| Problem description |
The listing below holds a line with "Definition osEnvMap (environ" and a line with "if decide (0". Reproduce those two lines exactly, plus everything between them.

| Exercise materials |
(* ===== verification/Normalize.v ===== *)
(** * Normalization: from a compose file to a spec

    [cmdman/compose/normalize.go].  What the code takes from outside is an argument:
    the environment, the working directory and the file system, the interpolation and
    dotenv libraries, the hash of the work directory, and the order in which Go visits
    a map.  Warnings about unknown fields are left out. *)

From S2P Require Import Prelude GoStr LogDriver Model MuxCtl Mux ComposeSpec Naming Lifecycle Graph.

(** ** Paths ([path/filepath] on Unix) *)

(** [strings.Split] at slashes. *)
Fixpoint split_slash (cur s : string) : list string :=
  match s with
  | EmptyString => [cur]
  | String c s => if decide (c = "/"%char) then cur :: split_slash "" s
                  else split_slash (cur +:+ String c EmptyString) s
  end.

(** One element of a path; the elements kept so far, innermost first. *)
Definition clean_step (rooted : bool) (kept : list string) (elem : string) : list string :=
  if decide (elem = "" \/ elem = ".") then kept
  else if decide (elem = "..") then
    match kept with
    | [] => if rooted then [] else [".."]
    | top :: rest => if decide (top = "..") then ".." :: kept else rest
    end
  else elem :: kept.

Definition Clean (p : string) : string :=
  if decide (p = "") then "."
  else
    let rooted := isAbs p in
    let body := join "/" (rev (foldl (clean_step rooted) [] (split_slash "" p))) in
    if rooted then "/" +:+ body else if decide (body = "") then "." else body.

Definition Join (a b : string) : string :=
  match filter (fun s => s <> "") [a; b] with
  | [] => ""
  | l => Clean (join "/" l)
  end.

(** Up to and including the last slash. *)
Definition dir_part (p : string) : string :=
  let fix back s := match s with
                    | EmptyString => EmptyString
                    | String c s' => if decide (c = "/"%char) then s else back s'
                    end in
  string_rev (back (string_rev p)).

Definition Dir (p : string) : string := Clean (dir_part p).

(* src/cmdman/compose/normalize.go:490-500 resolvePath *)
Definition resolvePath (workDir p : string) : string :=
  if decide (p = "") then workDir
  else if isAbs p then Clean p
  else Join workDir p.

(** ** Lookups *)

Definition lookup_fn := string -> option string.

(* src/cmdman/compose/normalize.go:455-461 buildLookup *)
Definition buildLookup (env : gmap string string) : lookup_fn := fun key => env !! key.

(* src/cmdman/compose/normalize.go:463-474 buildLookupFromMaps *)
Definition buildLookupFromMaps (base overlay : gmap string string) : lookup_fn :=
  fun key => match overlay !! key with Some v => Some v | None => base !! key end.

(* src/cmdman/compose/normalize.go:444-453 osEnvMap *)
Definition osEnvMap (environ : list string) : gmap string string :=
  foldl (fun m entry => let '(k, v, _) := cut "=" entry in <[k := v]> m) ∅ environ.

(* src/cmdman/compose/normalize.go:476-488 mapToEnvSlice *)
Definition mapToEnvSlice (env : gmap string string) : list string :=
  map (fun kv => kv.1 +:+ "=" +:+ kv.2) (sorted_items env).

(** ** Checks that need nothing from outside *)

(* src/cmdman/compose/normalize.go:527-535 validateUserLabels *)
Definition validateUserLabels (ord : list (string * string)) : result string unit :=
  match filter (fun kv => hasPrefix LabelPrefix kv.1 = true) ord with
  | [] => Ok tt
  | (k, _) :: _ => Err k
  end.

(* src/cmdman/compose/normalize.go:637-650 normalizeAfter *)
Definition normalize_after_item (cmdName : string) (kv : string * AfterSpec) : result afterErr AfterSpec :=
  let '(n, spec) := kv in
  if decide (n = cmdName) then Err AfterSelf
  else
    let spec := MkAfter n (if decide (Condition spec = "") then ConditionCompleted else Condition spec) in
    try _ := AfterSpec_Validate spec in
    Ok spec.

(* src/cmdman/compose/normalize.go:624-652 normalizeAfter *)
Definition normalizeAfter (cmdName : string) (after : gmap string AfterSpec) : result afterErr (list AfterSpec) :=
  result_mapM (normalize_after_item cmdName) (sorted_items after).

(* src/cmdman/compose/normalize.go:581-615 validateMuxPane *)
Inductive muxRefErr :=
| MuxUnknownCommand (layout command : string)
| MuxScaleExceeds (layout command : string) (scale limit : Z).

(* src/cmdman/compose/normalize.go:581-615 validateMuxPane *)
Fixpoint validateMuxPane (layoutName : string) (pane : MuxPane) (cmds : gmap string Command)
  : result muxRefErr unit :=
  if mp_IsLeaf pane then
    match cmds !! mp_Command pane with
    | None => Err (MuxUnknownCommand layoutName (mp_Command pane))
    | Some cmd =>
      if decide (0 < mp_Scale pane /\ Scale cmd < mp_Scale pane)%Z
      then Err (MuxScaleExceeds layoutName (mp_Command pane) (mp_Scale pane) (Scale cmd))
      else Ok tt
    end
  else match pane with
       | MkMuxPane _ _ ps _ _ _ _ _ =>
         (fix go ps := match ps with
                       | [] => Ok tt
                       | c :: ps => try _ := validateMuxPane layoutName c cmds in go ps
                       end) ps
       end.

(* src/cmdman/compose/normalize.go:567-579 validateMux *)
Fixpoint validate_mux_layouts (ls : list MuxLayout) (cmds : gmap string Command) : result muxRefErr unit :=
  match ls with
  | [] => Ok tt
  | l :: ls => try _ := validateMuxPane (ml_Name l) (ml_Root l) cmds in validate_mux_layouts ls cmds
  end.

(* src/cmdman/compose/normalize.go:567-579 validateMux *)
Definition validateMux (spec : Spec) (cmds : gmap string Command) : result muxRefErr unit :=
  validate_mux_layouts (spec_Layouts spec) cmds.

| Output for this task |
Definition osEnvMap (environ : list string) : gmap string string :=
  foldl (fun m entry => let '(k, v, _) := cut "=" entry in <[k := v]> m) ∅ environ.

(* src/cmdman/compose/normalize.go:476-488 mapToEnvSlice *)
Definition mapToEnvSlice (env : gmap string string) : list string :=
  map (fun kv => kv.1 +:+ "=" +:+ kv.2) (sorted_items env).

(** ** Checks that need nothing from outside *)

(* src/cmdman/compose/normalize.go:527-535 validateUserLabels *)
Definition validateUserLabels (ord : list (string * string)) : result string unit :=
  match filter (fun kv => hasPrefix LabelPrefix kv.1 = true) ord with
  | [] => Ok tt
  | (k, _) :: _ => Err k
  end.

(* src/cmdman/compose/normalize.go:637-650 normalizeAfter *)
Definition normalize_after_item (cmdName : string) (kv : string * AfterSpec) : result afterErr AfterSpec :=
  let '(n, spec) := kv in
  if decide (n = cmdName) then Err AfterSelf
  else
    let spec := MkAfter n (if decide (Condition spec = "") then ConditionCompleted else Condition spec) in
    try _ := AfterSpec_Validate spec in
    Ok spec.

(* src/cmdman/compose/normalize.go:624-652 normalizeAfter *)
Definition normalizeAfter (cmdName : string) (after : gmap string AfterSpec) : result afterErr (list AfterSpec) :=
  result_mapM (normalize_after_item cmdName) (sorted_items after).

(* src/cmdman/compose/normalize.go:581-615 validateMuxPane *)
Inductive muxRefErr :=
| MuxUnknownCommand (layout command : string)
| MuxScaleExceeds (layout command : string) (scale limit : Z).

(* src/cmdman/compose/normalize.go:581-615 validateMuxPane *)
Fixpoint validateMuxPane (layoutName : string) (pane : MuxPane) (cmds : gmap string Command)
  : result muxRefErr unit :=
  if mp_IsLeaf pane then
    match cmds !! mp_Command pane with
    | None => Err (MuxUnknownCommand layoutName (mp_Command pane))
    | Some cmd =>
      if decide (0 < mp_Scale pane /\ Scale cmd < mp_Scale pane)%Z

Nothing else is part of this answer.